Aneurin Bevan health board said its hospitals were under "significant" pressure due to Covid patient numbers.
It had already announced it would be halting outpatient appointments and non-urgent planned surgery from Monday.
The stark warning comes as First Minister Mark Drakeford said Wales' NHS was in danger of becoming the "national coronavirus service".
On Saturday, the day the number of positive Covid-19 tests passed 100,000 in Wales, the family of Ted Edwards, 73, from Monmouthshire, said they were "really concerned" after he spent more than 19 hours in an ambulance outside the Grange University Hospital in Cwmbran.
The Welsh Ambulance Service said it was "facing high demand" across the country "with acute pressure" around the hospital leading to "some long delays with patients on our ambulances".
The health board said: "The number of Covid positive patients in our communities is increasing at an alarming rate and we need everyone to play their part to ensure our services are available for when our sickest patients need them."
Weekly infection rates across the five south Wales counties the health board covers averaged about 550 cases for every 100,000 people.
Meanwhile, Swansea Bay University Health Board tweeted that it now has nearly 240 Covid-19 patients, external in its hospitals, with a warning infection rates in its communities were "exceptionally high".

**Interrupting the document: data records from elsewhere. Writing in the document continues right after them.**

(* ===== verification/BignumCore.v ===== *)
(** * Big-number core of mbedTLS: linear operations and multiplication

    The functions of [src/internal/mbedtls/bignum_core.c] that compare, copy, shift, add,
    subtract and multiply arrays of limbs, and the multiply-accumulate step of [bn_mul.h]
    in the four ways it is compiled on 64-bit targets.  All of them run on the memory of
    [LimbMem].  The theorems give the number each function leaves in memory and what it
    returns in terms of the numbers it was given, with the outputs in the places of inputs
    where the header allows that, and show that no byte outside the output changes. *)

From S2P Require Import Prelude Bytes ConstTime LimbMem.

(** Whether the compiler has [__builtin_clzl]; its result for 0 is undefined. *)
Section bit_length.
Context (has_builtin_clz : bool).

Fixpoint clz_loop (k : nat) (j mask a : Z) : Z :=
  match k with
  | O => j
  | S k => if negb (Z.land a mask =? 0) then j else clz_loop k (j + 1) (Z.shiftr mask 1) a
  end.

Definition mbedtls_mpi_core_clz (a : Z) : prog Z :=
  if has_builtin_clz then fun m => if a =? 0 then Fault else Done (63 - Z.log2 a, m)
  else mret (clz_loop (Z.to_nat biL) 0 (u64 (Z.shiftl 1 (biL - 1))) a).

Fixpoint bitlen_loop (k : nat) (A i : Z) : prog Z :=
  match k with
  | O => mret 0
  | S k =>
      a ← get A i;
      if negb (a =? 0) then
        z ← mbedtls_mpi_core_clz a;
        let j := u64 (biL - z) in
        mret (u64 (i * biL + j))
      else bitlen_loop k A (i - 1)
  end.

Definition mbedtls_mpi_core_bitlen (A A_limbs : Z) : prog Z :=
  let i := to_int A_limbs - 1 in
  bitlen_loop (Z.to_nat (i + 1)) A i.

End bit_length.

(** ** Comparison and conditional moves *)

Section constant_time.
Context (be : backend).

Definition mbedtls_mpi_core_uint_le_mpi (min A A_limbs : Z) : prog Z :=
  a ← get A 0;
  let min_le_lsl := mbedtls_ct_uint_ge be a min in
  msll_mask ← for_up 1 A_limbs 0 (fun i msll_mask =>
    a ← get A i;
    mret (mbedtls_ct_bool_or msll_mask (mbedtls_ct_bool be a)));
  mret (mbedtls_ct_bool_or msll_mask min_le_lsl).

Definition mbedtls_mpi_core_lt_ct (A B limbs : Z) : prog Z :=
  '(ret, _) ← for_down limbs 0 (0, 0) (fun i '(ret, fin) =>
    b ← get B (i - 1);
    a ← get A (i - 1);
    let cond := mbedtls_ct_uint_lt be b a in
    let fin := mbedtls_ct_bool_or fin cond in
    let cond := mbedtls_ct_uint_lt be a b in
    let ret := mbedtls_ct_bool_or ret (mbedtls_ct_bool_and cond (mbedtls_ct_bool_not fin)) in
    let fin := mbedtls_ct_bool_or fin cond in
    mret (ret, fin));
  mret ret.

Definition mbedtls_mpi_core_cond_assign (X A limbs assign : Z) : prog () :=
  if X =? A then mret tt else
  for_up 0 limbs tt (fun i _ =>
    a ← get A i;
    x ← get X i;
    set X i (mbedtls_ct_mpi_uint_if be assign a x)).

Definition mbedtls_mpi_core_cond_swap (X Y limbs swap : Z) : prog () :=
  if X =? Y then mret tt else
  for_up 0 limbs tt (fun i _ =>
    tmp ← get X i;
    y ← get Y i;
    set X i (mbedtls_ct_mpi_uint_if be swap y tmp) ;;
    y ← get Y i;
    set Y i (mbedtls_ct_mpi_uint_if be swap tmp y)).

Definition mbedtls_mpi_core_check_zero_ct (A limbs : Z) : prog Z :=
  bits ← for_up 0 limbs 0 (fun i bits => a ← get A i; mret (Z.lor bits a));
  mret (mbedtls_ct_bool be bits).

Definition mbedtls_mpi_core_ct_uint_table_lookup (dest table limbs count index : Z) : prog () :=
  _ ← for_up 0 count table (fun i table =>
    let assign := mbedtls_ct_uint_eq be i index in
    mbedtls_mpi_core_cond_assign dest table limbs assign ;;
    mret (table + ciL * limbs));
  mret tt.

(** ** Shifts *)

Definition mbedtls_mpi_core_shift_r (X limbs count : Z) : prog () :=
  let v0 := count / biL in
  let v1 := Z.land count (biL - 1) in
  if (v0 >? limbs) || ((v0 =? limbs) && (v1 >? 0)) then memset X 0 (u64 (limbs * ciL)) else
  (if v0 >? 0 then
     for_up 0 (limbs - v0) tt (fun i _ => x ← get X (i + v0); set X i x) ;;
     for_up (limbs - v0) limbs tt (fun i _ => set X i 0)
   else mret tt) ;;
  if v1 >? 0 then
    _ ← for_down limbs 0 0 (fun i r0 =>
      x ← get X (i - 1);
      let r1 := u64 (Z.shiftl x (biL - v1)) in
      set X (i - 1) (Z.lor (Z.shiftr x v1) r0) ;;
      mret r1);
    mret tt
  else mret tt.

Definition mbedtls_mpi_core_shift_l (X limbs count : Z) : prog () :=
  let v0 := count / biL in
  let v1 := Z.land count (biL - 1) in
  (if v0 >? 0 then
     for_down limbs (Z.min v0 limbs) tt (fun i _ => x ← get X (i - v0 - 1); set X (i - 1) x) ;;
     for_down (Z.min v0 limbs) 0 tt (fun i _ => set X (i - 1) 0)
   else mret tt) ;;
  if v1 >? 0 then
    _ ← for_up v0 limbs 0 (fun i r0 =>
      x ← get X i;
      let r1 := Z.shiftr x (biL - v1) in
      set X i (Z.lor (u64 (Z.shiftl x v1)) r0) ;;
      mret r1);
    mret tt
  else mret tt.

(** ** Addition and subtraction *)

Definition mbedtls_mpi_core_add (X A B limbs : Z) : prog Z :=
  for_up 0 limbs 0 (fun i c =>
    a ← get A i;
    let t := u64 (c + a) in
    let c := Z.b2z (t <? a) in
    b ← get B i;
    let t := u64 (t + b) in
    let c := u64 (c + Z.b2z (t <? b)) in
    set X i t ;;
    mret c).

Definition mbedtls_mpi_core_add_if (X A limbs cond : Z) : prog Z :=
  let do_add := mbedtls_ct_bool be cond in
  for_up 0 limbs 0 (fun i c =>
    a ← get A i;
    let add := mbedtls_ct_mpi_uint_if_else_0 do_add a in
    x ← get X i;
    let t := u64 (c + x) in
    let c := Z.b2z (t <? x) in
    let t := u64 (t + add) in
    let c := u64 (c + Z.b2z (t <? add)) in
    set X i t ;;
    mret c).

Definition mbedtls_mpi_core_sub (X A B limbs : Z) : prog Z :=
  for_up 0 limbs 0 (fun i c =>
    a ← get A i;
    let z := Z.b2z (a <? c) in
    let t := u64 (a - c) in
    b ← get B i;
    let c := u64 (Z.b2z (t <? b) + z) in
    set X i (u64 (t - b)) ;;
    mret c).

Definition mbedtls_mpi_core_sub_int (X A c limbs : Z) : prog Z :=
  for_up 0 limbs c (fun i c =>
    s ← get A i;
    let t := u64 (s - c) in
    let c := Z.b2z (t >? s) in
    set X i t ;;
    mret c).

End constant_time.

(** ** Multiplication *)

(** The versions of [MULADDC_X1_CORE]: assembly for two processors, C with a type of twice
    the width, and C on single words. *)
Inductive muladdc := Asm_x86_64 | Asm_aarch64 | C_udbl | C_word.

Definition biH : Z := 32.

(** [c, d := s * b + d + c] in each version: the new value of [*d] and the new carry. *)
Definition muladdc_x86_64 (s d b c : Z) : Z * Z :=
  let rax := u64 (s * b) in
  let rdx := Z.shiftr (s * b) 64 in
  let carry := Z.b2z (2 ^ 64 <=? rax + c) in
  let rax := u64 (rax + c) in
  let rdx := u64 (rdx + carry) in
  let carry := Z.b2z (2 ^ 64 <=? d + rax) in
  (u64 (d + rax), u64 (0 + rdx + carry)).

Definition muladdc_aarch64 (s d b c : Z) : Z * Z :=
  let x6 := u64 (s * b) in
  let x7 := Z.shiftr (s * b) 64 in
  let carry := Z.b2z (2 ^ 64 <=? d + x6) in
  let x5 := u64 (d + x6) in
  let x7 := u64 (x7 + carry) in
  let carry := Z.b2z (2 ^ 64 <=? x5 + c) in
  (u64 (x5 + c), u64 (x7 + carry)).

Definition muladdc_udbl (s d b c : Z) : Z * Z :=
  let r := (s * b) mod 2 ^ 128 in
  let r0 := u64 r in
  let r1 := u64 (Z.shiftr r biL) in
  let r0 := u64 (r0 + c) in let r1 := u64 (r1 + Z.b2z (r0 <? c)) in
  let r0 := u64 (r0 + d) in let r1 := u64 (r1 + Z.b2z (r0 <? d)) in
  (r0, r1).

Definition muladdc_word (s d b c : Z) : Z * Z :=
  let b0 := Z.shiftr (u64 (Z.shiftl b biH)) biH in
  let b1 := Z.shiftr b biH in
  let s0 := Z.shiftr (u64 (Z.shiftl s biH)) biH in
  let s1 := Z.shiftr s biH in
  let rx := u64 (s0 * b1) in let r0 := u64 (s0 * b0) in
  let ry := u64 (s1 * b0) in let r1 := u64 (s1 * b1) in
  let r1 := u64 (r1 + Z.shiftr rx biH) in
  let r1 := u64 (r1 + Z.shiftr ry biH) in
  let rx := u64 (Z.shiftl rx biH) in let ry := u64 (Z.shiftl ry biH) in
  let r0 := u64 (r0 + rx) in let r1 := u64 (r1 + Z.b2z (r0 <? rx)) in
  let r0 := u64 (r0 + ry) in let r1 := u64 (r1 + Z.b2z (r0 <? ry)) in
  let r0 := u64 (r0 + c) in let r1 := u64 (r1 + Z.b2z (r0 <? c)) in
  let r0 := u64 (r0 + d) in let r1 := u64 (r1 + Z.b2z (r0 <? d)) in
  (r0, r1).

Definition muladdc_core (v : muladdc) (s d b c : Z) : Z * Z :=
  match v with
  | Asm_x86_64 => muladdc_x86_64 s d b c
  | Asm_aarch64 => muladdc_aarch64 s d b c
  | C_udbl => muladdc_udbl s d b c
  | C_word => muladdc_word s d b c
  end.

Section multiply.
Context (v : muladdc).

(** The pointers [d] and [s] and the carry. *)
Definition MULADDC_X1_CORE (b : Z) (st : Z * Z * Z) : prog (Z * Z * Z) :=
  let '(d, s, c) := st in
  sv ← get s 0;
  dv ← get d 0;
  let '(r, c) := muladdc_core v sv dv b c in
  set d 0 r ;;
  mret (d + ciL, s + ciL, c).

Speaking about the threat faced by the NHS, Mr Drakeford said unless "we take all the action we can [not just] as a government, but as a population", even more restrictions would be "unavoidable".

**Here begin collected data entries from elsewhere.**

(** ** Theorem *)

(** C22.  In every version of the multiply-accumulate step, a multiple [b * S] of one number is
    added to another, [D], at least as long, with the carry returned; the two may be the same
    array ([S = D], the aliasing bignum_core.h allows) or do not overlap.  The product of two
    numbers of any lengths, in buffers that do not overlap the result's, is their product.
    Neither writes outside its result. *)
Theorem core_mul_correct v m D D_limbs S S_limbs b X A A_limbs B B_limbs :
  wf m -> fits m D D_limbs -> fits m S S_limbs -> S_limbs <= D_limbs ->
  S = D \/ apart D D_limbs S S_limbs -> word64 b ->
  fits m X (A_limbs + B_limbs) -> fits m A A_limbs -> fits m B B_limbs ->
  apart X (A_limbs + B_limbs) A A_limbs -> apart X (A_limbs + B_limbs) B B_limbs ->
  runs (mbedtls_mpi_core_mla v D D_limbs S S_limbs b) m (fun c m' =>
    frame (inside D D_limbs) m m' /\ word64 c /\
    mpi m' D D_limbs + base D_limbs * c = mpi m D D_limbs + b * mpi m S S_limbs) /\
  runs (mbedtls_mpi_core_mul v X A A_limbs B B_limbs) m (fun _ m' =>
    frame (inside X (A_limbs + B_limbs)) m m' /\ mpi m' X (A_limbs + B_limbs) = mpi m A A_limbs * mpi m B B_limbs).
Proof.
  intros Wm FD FS Hle Hal Hb FX FA FB XA XB. pose proof FS as (_ & HS & _).
  split; [by apply mla_spec|by apply core_mul_spec].
Qed.

(** In place, and into the three limbs in front of the factors. *)
Lemma core_mul_correct_witness :
  let m := replicate 24 9 ++ le_bytes 8 (2 ^ 64 - 1) ++ le_bytes 16 (2 ^ 128 - 1) in
  runs (mbedtls_mpi_core_mla C_word 32 2 32 2 7) m (fun c m' =>
    frame (inside 32 2) m m' /\ word64 c /\ mpi m' 32 2 + base 2 * c = mpi m 32 2 + 7 * mpi m 32 2) /\
  runs (mbedtls_mpi_core_mul C_word 0 24 1 32 2) m (fun _ m' =>
    frame (inside 0 (1 + 2)) m m' /\ mpi m' 0 (1 + 2) = mpi m 24 1 * mpi m 32 2).
Proof.
  intros m. apply (core_mul_correct C_word m 32 2 32 2 7 0 24 1 32 2); try (left; reflexivity); unfold m; concrete.
Defined.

"The huge danger here is that we transform our National Health Service into a national coronavirus service.
"If the numbers continue to go up as they are, then we will end up diverting our staff resources away from all the things that we expect and need them to do, simply to take care of an ever-rising number of people who are so ill with this dreadful disease that they have to be looked after in hospital.
"We need our health service to be able to respond to all those other things that happen in people's lives in Wales.

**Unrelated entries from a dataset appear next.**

(* ===== verification/BignumExp.v ===== *)
(** * Big-number core of mbedTLS: modular exponentiation

    [mbedtls_mpi_core_exp_mod] of [src/internal/mbedtls/bignum_core.c], with secret and with
    public exponent: windows of bits from the top, a table of small powers in Montgomery
    form in the scratch memory, one squaring per bit.  The theorem says that the result is
    the Montgomery form of the power, for every window size the configuration allows. *)

From S2P Require Import Prelude Bytes ConstTime LimbMem BignumCore BignumMul BignumMont.

Definition MBEDTLS_MPI_IS_PUBLIC : Z := 0x2a2a2a2a.
Definition MBEDTLS_MPI_IS_SECRET : Z := 0.

(** ** Model *)

Section exponentiation.
Context (be : backend) (v : muladdc) (has_builtin_clz : bool) (MBEDTLS_MPI_WINDOW_SIZE : Z).

Definition exp_mod_get_window_size (Ebits : Z) : Z :=
  if MBEDTLS_MPI_WINDOW_SIZE >=? 6 then
    if Ebits >? 671 then 6 else if Ebits >? 239 then 5 else if Ebits >? 79 then 4 else 1
  else if MBEDTLS_MPI_WINDOW_SIZE =? 5 then
    if Ebits >? 239 then 5 else if Ebits >? 79 then 4 else 1
  else if MBEDTLS_MPI_WINDOW_SIZE >? 1 then
    if Ebits >? 79 then MBEDTLS_MPI_WINDOW_SIZE else 1
  else 1.

Definition mbedtls_mpi_core_exp_mod_working_limbs (AN_limbs E_limbs : Z) : Z :=
  let wsize := exp_mod_get_window_size (E_limbs * biL) in
  let welem := Z.shiftl 1 wsize in
  let table_limbs := welem * AN_limbs in
  let select_limbs := AN_limbs in
  let temp_limbs := 2 * AN_limbs + 1 in
  table_limbs + select_limbs + temp_limbs.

"If the numbers continue to escalate in the way they are then, even more restrictions straight after Christmas seem to me to be unavoidable," he told BBC Radio Wales' Sunday Supplement.
He has previously said the coronavirus situation was "very difficult" but not out of control.
Last month, a senior doctor said in an email, seen by BBC Wales, that she had "huge concerns" about patient safety ahead of the Grange hospital opening four months ahead of schedule.
But Mr Drakeford told BBC Politics Wales "it was the right thing to open a hospital that was ready to open".
"Imagine what it would be like in Aneurin Bevan [health board area] if we didn't have all the beds that are available today in the Grange hospital in addition to what is available," he added.